● WHAT YOU ARE ASKED TO DO
Look below for the line that has "Lemma indexed_reads a". Set down the lines from there through the line that has "Lemma records_at key", exactly as written.

● INPUT RECORDS
(** ** The table *)

Record TableInfo := mkTableInfo {
  ti_name : string; ti_key : string; ti_fields : list string; ti_authorizedAddress : list Z; ti_enableConsensus : bool }.
Record MemoryTable2 := mkTable {
  mt_info : TableInfo; mt_newEntries : gmap string (list Entry); mt_dirty : gmap Z Entry;
  mt_dirtyUpdated : gmap string (gset Z); mt_hashDirty : bool; mt_dataDirty : bool; mt_hash : Z }.
Definition set_overlay (news : gmap string (list Entry)) (dirty : gmap Z Entry) (updated : gmap string (gset Z)) (t : MemoryTable2) : MemoryTable2 :=
  mkTable (mt_info t) news dirty updated (mt_hashDirty t) (mt_dataDirty t) (mt_hash t).
Definition set_touched (t : MemoryTable2) : MemoryTable2 :=
  mkTable (mt_info t) (mt_newEntries t) (mt_dirty t) (mt_dirtyUpdated t) true true (mt_hash t).

(** The rows of the table in the storage; [CachedStorage::select] gives copies of those
    that satisfy the condition. *)
Context (db : string → list Entry).
Definition db_select (key : string) (c : Condition) : list Entry := filter (λ e, process c e = true) (db key).

(** Where a selected entry lives: a copy of the storage's row, a changed row, or an
    inserted one. *)
Inductive place := InDb | InDirty | InNew (i : nat).

(** [getOffset] and [getCount] return an [int]. *)
Definition getOffset (c : Condition) : Z := wrapS 32 (cd_offset c).
Definition getCount (c : Condition) : Z := wrapS 32 (cd_count c).
Definition proccessLimit {A} (c : Condition) (l : list A) : list A :=
  let begin := getOffset c in
  let stop := Z.min (2 ^ 31 - 1) (begin + getCount c) in
  take (Z.to_nat (stop - begin)) (drop (Z.to_nat begin) l).

(** What [selectNoLock] finds in the storage and in [m_dirty]. *)
Definition select_stored (key : string) (c : Condition) (t : MemoryTable2) : list (place * Entry) :=
  let rows := db_select key c in
  let found := mjoin ((λ e, match mt_dirty t !! en_id e with
                            | Some d => if (V2_5_0 <=? version) && negb (process c d) then [] else [(InDirty, d)]
                            | None => [(InDb, e)]
                            end) <$> rows) in
  let processed := list_to_set (en_id <$> filter (λ e, is_Some (mt_dirty t !! en_id e)) rows) : gset Z in
  let diff := merge_sort Z.le (elements (default ∅ (mt_dirtyUpdated t !! key) ∖ processed)) in
  found ++ (if V2_5_0 <=? version then
              mjoin ((λ id, match mt_dirty t !! id with Some d => if process c d then [(InDirty, d)] else [] | None => [] end) <$> diff)
            else []).
(** [processEntries], with the index noted in each entry it finds. *)
Definition select_new (key : string) (c : Condition) (t : MemoryTable2) : list (place * Entry) :=
  mjoin (imap (λ i e, if process c e then [(InNew i, setTempIndex i e)] else []) (default [] (mt_newEntries t !! key))).
Definition selectNoLock (key : string) (c : Condition) (t : MemoryTable2) : MemoryTable2 * list (place * Entry) :=
  let c := EQ (ti_key (mt_info t)) key c in
  let l := select_stored key c t ++ select_new key c t in
  let t := set_overlay (alter (imap (λ i e, if process c e then setTempIndex i e else e)) key (mt_newEntries t)) (mt_dirty t) (mt_dirtyUpdated t) t in
  (t, if (0 <=? getOffset c) && (0 <=? getCount c) then proccessLimit c l else l).
Definition select (key : string) (c : Condition) (t : MemoryTable2) : list Entry := (selectNoLock key c t).2.*2.

(** ** Changes *)

Inductive ChangeKind := Insert | Update | Remove.
Record ChangeRecord := mkRecord { cr_index : nat; cr_key : string; cr_oldValue : string; cr_id : Z }.
Record Change := mkChange { ch_table : string; ch_kind : ChangeKind; ch_key : string; ch_value : list ChangeRecord }.
Definition change (kind : ChangeKind) (key : string) (records : list ChangeRecord) (t : MemoryTable2) : Change :=
  mkChange (ti_name (mt_info t)) kind key records.

(** The exception that leaves [update] and [insert]: [std::invalid_argument]. *)
Inductive table_exn := InvalidArgument.
Record AccessOptions := mkOptions { ao_origin : Z; ao_check : bool }.
Definition checkAuthority (origin : Z) (t : MemoryTable2) : bool :=
  match ti_authorizedAddress (mt_info t) with [] => true | l => bool_decide (origin ∈ l) end.
Definition checkField (e : Entry) (t : MemoryTable2) : bool := forallb (λ x, bool_decide (x.1 ∈ ti_fields (mt_info t))) (fields_of e).
Lemma selectNoLock_selected key c t :
  table_ok t → selected key (selectNoLock version db key c t).1 (selectNoLock version db key c t).2.
Proof using recent.
  intros Hok. set (c' := EQ (ti_key (mt_info t)) key c).
  assert (Hall : selected key (selectNoLock version db key c t).1 (select_stored version db key c' t ++ select_new version key c' t)).
  { split.
    - rewrite fmap_app. apply NoDup_app. split; [by apply select_stored_nodup|]. split; [|apply select_new_nodup].
      intros a (x & -> & Hx)%list_elem_of_fmap (y & Hxy & (i & e & -> & _)%select_new_rows)%list_elem_of_fmap.
      destruct (select_stored_rows _ _ _ _ Hok Hx) as [(E & _)|(E & _)]; unfold place_address in Hxy; rewrite E in Hxy; discriminate.
    - intros x [Hx|Hx]%elem_of_app.
      + destruct (select_stored_rows _ _ _ _ Hok Hx) as [(-> & ?)|(-> & ?)]; done.
      + destruct (select_new_rows _ _ _ _ Hx) as (i & e & -> & Hr & Hp). cbn [fst snd]. rewrite row_selectNoLock, Hr. cbn. rewrite decide_True by done.
        change (process version (EQ (ti_key (mt_info t)) key c) e) with (process version c' e). rewrite Hp. split_and!; [done|done|].
        cbn in Hr. destruct (mt_newEntries t !! key) as [l|] eqn:El; [|done]. cbn in Hr. eapply tk_new; [done|done|]. by eapply list_elem_of_lookup_2.
    - intros x Hx. assert (Hs : (en_status x.2 = 0 ∨ en_status x.2 = 1) ∧ en_status x.2 ≠ 1); [|naive_solver].
      apply elem_of_app in Hx as [Hx|Hx].
      + split; [|by eapply process_status, select_stored_process].
        destruct (select_stored_rows _ _ _ _ Hok Hx) as [(_ & Hr & _)|(_ & _ & Hr & _)]; [by eapply tk_status|]. left. by eapply dk_live; [apply Hok|].
      + destruct (select_new_rows _ _ _ _ Hx) as (i & e & -> & Hr & Hp). split; [exact (tk_status _ Hok _ _ Hr)|exact (proj1 (process_status _ _ Hp))]. }
  unfold selectNoLock at 2. cbn [snd]. case_match; [|exact Hall]. eapply sublist_selected; [|exact Hall].
  unfold proccessLimit. etrans; [apply sublist_take|apply sublist_drop].
Qed.

(** ** A table that reads as another *)

(** A row that is not in the one overlay but in the other: a copy of the storage's row, or
    a deleted one. *)
Definition fresh (a : address) (e' : Entry) : Prop :=
  match a with inl id => ∃ key e, e ∈ db key ∧ en_id e = id ∧ same e e' | inr _ => en_deleted e' = true end.
Definition reads (a : address) (o o' : option Entry) : Prop :=
  match o, o' with Some e, Some e' => same e e' | None, Some e' => fresh a e' | None, None => True | Some _, None => False end.
Record extends (t t' : MemoryTable2) : Prop := { ex_info : mt_info t' = mt_info t; ex_rows : ∀ a, reads a (row t a) (row t' a) }.
Lemma fresh_same a e e' : fresh a e → same e e' → fresh a e'.
Proof. destruct a as [id|]; cbn; [|by intros ? [_ _ -> _]]. intros (key & x & H1 & H2 & H3) Hs. exists key, x. split_and!; [done|done|]. by transitivity e. Qed.
#[export] Instance extends_preorder : PreOrder extends.
Proof.
  split.
  - intros t. split; [done|]. intros a. destruct (row t a); [exact (reflexivity (R:=same) _)|done].
  - intros t t1 t2 [I1 R1] [I2 R2]. split; [congruence|]. intros a. specialize (R1 a). specialize (R2 a). unfold reads in *.
    destruct (row t a), (row t1 a), (row t2 a); try done; [exact (transitivity (R:=same) R1 R2)|by eapply fresh_same].
Qed.
Lemma indexed_reads a o o' : indexed o o' → reads a o o'.
Proof. destruct o, o'; cbn; try done. intros [->|[i ->]]; [exact (reflexivity (R:=same) _)|apply setTempIndex_same]. Qed.

(** ** Undoing a loop *)

Lemma records_at key (f : ChangeRecord → Entry → Entry) recs l (o : option Entry) a :
  NoDup (place_address key <$> l) → (∀ x r, x ∈ l → r ∈ recs x → record_address key r = place_address key x) →
  foldl (λ o r, if decide (a = record_address key r) then f r <$> o else o) o (l ≫= recs)
  = match list_find (λ x, place_address key x = a) l with Some (_, x) => foldl (λ o r, f r <$> o) o (recs x) | None => o end.
Proof.
  revert o. induction l as [|x l IH]; intros o Hnd Hr; [done|]. cbn [fmap list_fmap] in Hnd. apply NoDup_cons in Hnd as [Hx Hnd].
  change ((x :: l) ≫= recs) with (recs x ++ (l ≫= recs)). rewrite foldl_app, IH; [|done|intros; apply Hr; set_solver].
  assert (E : ∀ rs (o : option Entry), (∀ r, r ∈ rs → record_address key r = place_address key x) →
    foldl (λ o r, if decide (a = record_address key r) then f r <$> o else o) o rs
    = if decide (place_address key x = a) then foldl (λ o r, f r <$> o) o rs else o).
  { induction rs as [|r rs IHr]; intros o' Hrs; cbn [foldl]; [by case_decide|]. rewrite IHr by (intros; apply Hrs; set_solver).
    rewrite (Hrs r) by set_solver. case_decide; [by rewrite decide_True by done|by rewrite decide_False by congruence]. }
  rewrite E by (intros; apply Hr; set_solver). cbn [list_find]. case_decide as Ha.
  - destruct (list_find _ l) as [[i y]|] eqn:El; [|done]. apply list_find_Some in El as (El & Ey & _). exfalso. apply Hx. rewrite Ha, <- Ey.
    apply list_elem_of_fmap. eexists. split; [done|]. by eapply list_elem_of_lookup_2.
  - by destruct (list_find _ l) as [[i y]|].
Qed.
Lemma foldl_Some (f : ChangeRecord → Entry → Entry) rs e : foldl (λ o r, f r <$> o) (Some e) rs = Some (foldl (λ e r, f r e) e rs).
Proof. revert e. induction rs; intros e; [done|]. cbn. apply IHrs. Qed.

Lemma put_info key x t : mt_info (put key x t) = mt_info t.
Proof. unfold put. by repeat case_match. Qed.
Lemma note_updated_info key x t : mt_info (note_updated key x t) = mt_info t.
Proof. unfold note_updated. by repeat case_match. Qed.
Lemma puts_info key (f : Entry → Entry) (note : place * Entry → MemoryTable2 → MemoryTable2) l t :
  (∀ x t, mt_info (note x t) = mt_info t) → mt_info (foldl (λ t x, note x (put key (x.1, f x.2) t)) t l) = mt_info t.
Proof. intros Hn. revert t. induction l as [|x l IH]; intros t; [done|]. cbn. by rewrite IH, Hn, put_info. Qed.
Lemma records_info key (g : ChangeRecord → Entry → Entry) rs t : mt_info (foldl (λ t r, alter_row key r (g r) t) t rs) = mt_info t.
Proof. revert t. induction rs as [|r rs IH]; intros t; [done|]. cbn. rewrite IH. unfold alter_row. by case_match. Qed.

● RESULT
Lemma indexed_reads a o o' : indexed o o' → reads a o o'.
Proof. destruct o, o'; cbn; try done. intros [->|[i ->]]; [exact (reflexivity (R:=same) _)|apply setTempIndex_same]. Qed.

(** ** Undoing a loop *)

Lemma records_at key (f : ChangeRecord → Entry → Entry) recs l (o : option Entry) a :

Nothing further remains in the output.